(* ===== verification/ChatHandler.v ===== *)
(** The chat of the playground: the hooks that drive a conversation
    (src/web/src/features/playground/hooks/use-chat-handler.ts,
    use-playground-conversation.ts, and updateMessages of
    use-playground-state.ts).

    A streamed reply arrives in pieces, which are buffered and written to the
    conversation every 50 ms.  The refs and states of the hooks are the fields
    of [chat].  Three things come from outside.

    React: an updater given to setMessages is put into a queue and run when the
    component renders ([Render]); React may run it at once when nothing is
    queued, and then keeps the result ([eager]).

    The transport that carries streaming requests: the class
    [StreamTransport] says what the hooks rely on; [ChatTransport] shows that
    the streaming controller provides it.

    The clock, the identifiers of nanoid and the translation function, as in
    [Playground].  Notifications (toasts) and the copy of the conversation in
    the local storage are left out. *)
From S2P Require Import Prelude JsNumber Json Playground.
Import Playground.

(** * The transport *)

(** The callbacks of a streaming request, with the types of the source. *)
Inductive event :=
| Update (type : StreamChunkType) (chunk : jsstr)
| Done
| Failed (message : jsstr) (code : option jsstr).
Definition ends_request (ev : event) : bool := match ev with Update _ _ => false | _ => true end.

-------------------------

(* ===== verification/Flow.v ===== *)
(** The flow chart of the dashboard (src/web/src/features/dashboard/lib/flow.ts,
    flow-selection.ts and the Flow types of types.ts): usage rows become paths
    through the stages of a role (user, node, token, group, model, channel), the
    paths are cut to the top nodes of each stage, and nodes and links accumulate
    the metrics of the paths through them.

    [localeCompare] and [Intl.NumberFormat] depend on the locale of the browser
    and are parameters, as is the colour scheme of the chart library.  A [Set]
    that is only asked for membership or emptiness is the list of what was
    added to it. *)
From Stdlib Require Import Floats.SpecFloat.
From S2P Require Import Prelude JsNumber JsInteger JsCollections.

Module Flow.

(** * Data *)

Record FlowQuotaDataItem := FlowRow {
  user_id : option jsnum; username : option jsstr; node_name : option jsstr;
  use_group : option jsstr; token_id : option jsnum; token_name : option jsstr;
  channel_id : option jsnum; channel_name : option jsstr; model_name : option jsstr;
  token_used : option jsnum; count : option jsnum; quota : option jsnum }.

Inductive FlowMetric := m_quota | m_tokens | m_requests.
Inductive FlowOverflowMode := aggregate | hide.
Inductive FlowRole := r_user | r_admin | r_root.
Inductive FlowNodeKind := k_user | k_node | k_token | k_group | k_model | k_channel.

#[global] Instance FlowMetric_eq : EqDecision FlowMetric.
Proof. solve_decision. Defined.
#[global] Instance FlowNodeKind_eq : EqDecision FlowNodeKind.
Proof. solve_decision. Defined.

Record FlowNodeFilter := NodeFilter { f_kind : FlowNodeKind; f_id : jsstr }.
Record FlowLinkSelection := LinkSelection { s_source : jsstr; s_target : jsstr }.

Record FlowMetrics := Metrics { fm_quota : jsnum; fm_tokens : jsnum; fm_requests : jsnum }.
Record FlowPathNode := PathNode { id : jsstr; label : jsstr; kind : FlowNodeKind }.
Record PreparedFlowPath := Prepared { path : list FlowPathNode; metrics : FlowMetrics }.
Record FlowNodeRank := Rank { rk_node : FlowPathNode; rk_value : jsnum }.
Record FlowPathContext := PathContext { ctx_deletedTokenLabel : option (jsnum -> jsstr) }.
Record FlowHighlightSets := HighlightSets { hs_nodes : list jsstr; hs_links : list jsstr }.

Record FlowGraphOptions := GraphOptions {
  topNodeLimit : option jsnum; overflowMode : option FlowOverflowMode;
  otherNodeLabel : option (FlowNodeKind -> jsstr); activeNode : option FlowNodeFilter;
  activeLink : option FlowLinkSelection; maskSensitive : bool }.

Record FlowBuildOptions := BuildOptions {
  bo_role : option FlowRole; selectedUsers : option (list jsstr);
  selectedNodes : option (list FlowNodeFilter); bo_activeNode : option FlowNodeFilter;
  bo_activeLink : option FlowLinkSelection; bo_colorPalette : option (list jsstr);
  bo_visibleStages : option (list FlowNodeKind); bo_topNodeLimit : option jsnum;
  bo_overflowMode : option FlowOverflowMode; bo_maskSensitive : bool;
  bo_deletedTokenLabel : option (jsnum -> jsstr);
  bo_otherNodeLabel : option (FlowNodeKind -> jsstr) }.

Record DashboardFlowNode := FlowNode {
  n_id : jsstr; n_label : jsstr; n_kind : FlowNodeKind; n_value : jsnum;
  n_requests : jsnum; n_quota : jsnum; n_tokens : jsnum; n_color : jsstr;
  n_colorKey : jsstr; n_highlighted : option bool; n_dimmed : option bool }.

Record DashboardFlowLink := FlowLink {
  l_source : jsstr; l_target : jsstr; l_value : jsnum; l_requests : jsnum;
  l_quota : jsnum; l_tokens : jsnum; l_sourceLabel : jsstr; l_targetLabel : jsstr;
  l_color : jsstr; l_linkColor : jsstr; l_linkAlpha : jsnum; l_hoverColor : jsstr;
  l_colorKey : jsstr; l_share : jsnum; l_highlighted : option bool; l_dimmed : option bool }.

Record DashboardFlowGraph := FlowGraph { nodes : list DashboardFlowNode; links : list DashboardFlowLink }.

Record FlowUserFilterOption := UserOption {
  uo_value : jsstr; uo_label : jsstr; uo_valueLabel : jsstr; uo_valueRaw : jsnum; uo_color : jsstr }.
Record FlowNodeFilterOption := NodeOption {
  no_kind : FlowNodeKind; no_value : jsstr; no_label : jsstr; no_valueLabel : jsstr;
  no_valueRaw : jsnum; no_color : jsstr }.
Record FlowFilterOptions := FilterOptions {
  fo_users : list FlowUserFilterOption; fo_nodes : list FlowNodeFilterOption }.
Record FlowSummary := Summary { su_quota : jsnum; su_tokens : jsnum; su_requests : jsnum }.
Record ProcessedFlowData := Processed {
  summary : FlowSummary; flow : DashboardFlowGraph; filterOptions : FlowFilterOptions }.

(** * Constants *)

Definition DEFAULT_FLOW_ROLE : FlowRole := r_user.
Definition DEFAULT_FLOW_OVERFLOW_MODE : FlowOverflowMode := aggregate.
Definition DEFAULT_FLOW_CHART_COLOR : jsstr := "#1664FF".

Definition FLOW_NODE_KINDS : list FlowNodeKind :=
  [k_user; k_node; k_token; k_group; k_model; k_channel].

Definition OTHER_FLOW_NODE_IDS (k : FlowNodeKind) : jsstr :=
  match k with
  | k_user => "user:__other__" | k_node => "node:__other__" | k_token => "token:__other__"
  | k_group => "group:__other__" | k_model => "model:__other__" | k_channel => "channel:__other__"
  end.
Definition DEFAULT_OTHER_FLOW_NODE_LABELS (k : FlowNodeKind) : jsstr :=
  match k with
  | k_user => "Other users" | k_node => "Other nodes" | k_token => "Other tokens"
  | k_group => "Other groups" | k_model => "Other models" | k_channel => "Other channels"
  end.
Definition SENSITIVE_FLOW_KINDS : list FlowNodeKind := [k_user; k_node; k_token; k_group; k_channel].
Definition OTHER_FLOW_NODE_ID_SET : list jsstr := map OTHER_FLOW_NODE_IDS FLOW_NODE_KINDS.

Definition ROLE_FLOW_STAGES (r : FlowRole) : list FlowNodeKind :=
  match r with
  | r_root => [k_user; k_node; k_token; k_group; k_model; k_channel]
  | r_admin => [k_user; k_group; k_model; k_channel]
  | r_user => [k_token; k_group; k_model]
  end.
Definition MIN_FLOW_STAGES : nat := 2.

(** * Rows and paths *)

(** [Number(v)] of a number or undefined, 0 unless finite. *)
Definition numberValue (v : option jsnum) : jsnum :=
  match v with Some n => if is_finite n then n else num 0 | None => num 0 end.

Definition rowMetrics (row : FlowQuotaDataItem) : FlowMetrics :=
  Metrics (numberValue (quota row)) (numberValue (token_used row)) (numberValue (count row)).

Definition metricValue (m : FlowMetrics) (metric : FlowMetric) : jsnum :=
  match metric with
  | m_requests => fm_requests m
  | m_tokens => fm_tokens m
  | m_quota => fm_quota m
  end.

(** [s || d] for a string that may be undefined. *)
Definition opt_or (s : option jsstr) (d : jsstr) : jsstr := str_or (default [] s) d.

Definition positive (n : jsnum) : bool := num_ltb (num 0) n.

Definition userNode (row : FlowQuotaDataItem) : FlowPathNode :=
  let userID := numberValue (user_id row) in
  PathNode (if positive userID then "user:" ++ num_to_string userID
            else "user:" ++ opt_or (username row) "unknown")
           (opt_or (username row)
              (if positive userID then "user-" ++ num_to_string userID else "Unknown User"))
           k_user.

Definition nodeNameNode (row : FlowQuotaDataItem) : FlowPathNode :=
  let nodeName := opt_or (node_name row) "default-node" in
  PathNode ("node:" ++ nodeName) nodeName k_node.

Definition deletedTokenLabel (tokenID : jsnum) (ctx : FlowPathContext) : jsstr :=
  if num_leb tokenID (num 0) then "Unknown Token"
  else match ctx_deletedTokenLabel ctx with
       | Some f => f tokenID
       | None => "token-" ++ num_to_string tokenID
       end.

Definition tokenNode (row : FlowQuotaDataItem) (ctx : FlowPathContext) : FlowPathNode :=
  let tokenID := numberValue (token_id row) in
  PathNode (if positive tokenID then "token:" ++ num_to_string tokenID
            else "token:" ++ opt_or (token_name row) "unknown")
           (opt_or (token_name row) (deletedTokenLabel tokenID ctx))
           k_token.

-------------------------

● **EXERCISE DETAILS**: Lines of the data above that include the string "Inductive" must each be copied.

● **RESULT**:
Inductive event :=
Inductive FlowMetric := m_quota | m_tokens | m_requests.
Inductive FlowOverflowMode := aggregate | hide.
Inductive FlowRole := r_user | r_admin | r_root.
Inductive FlowNodeKind := k_user | k_node | k_token | k_group | k_model | k_channel.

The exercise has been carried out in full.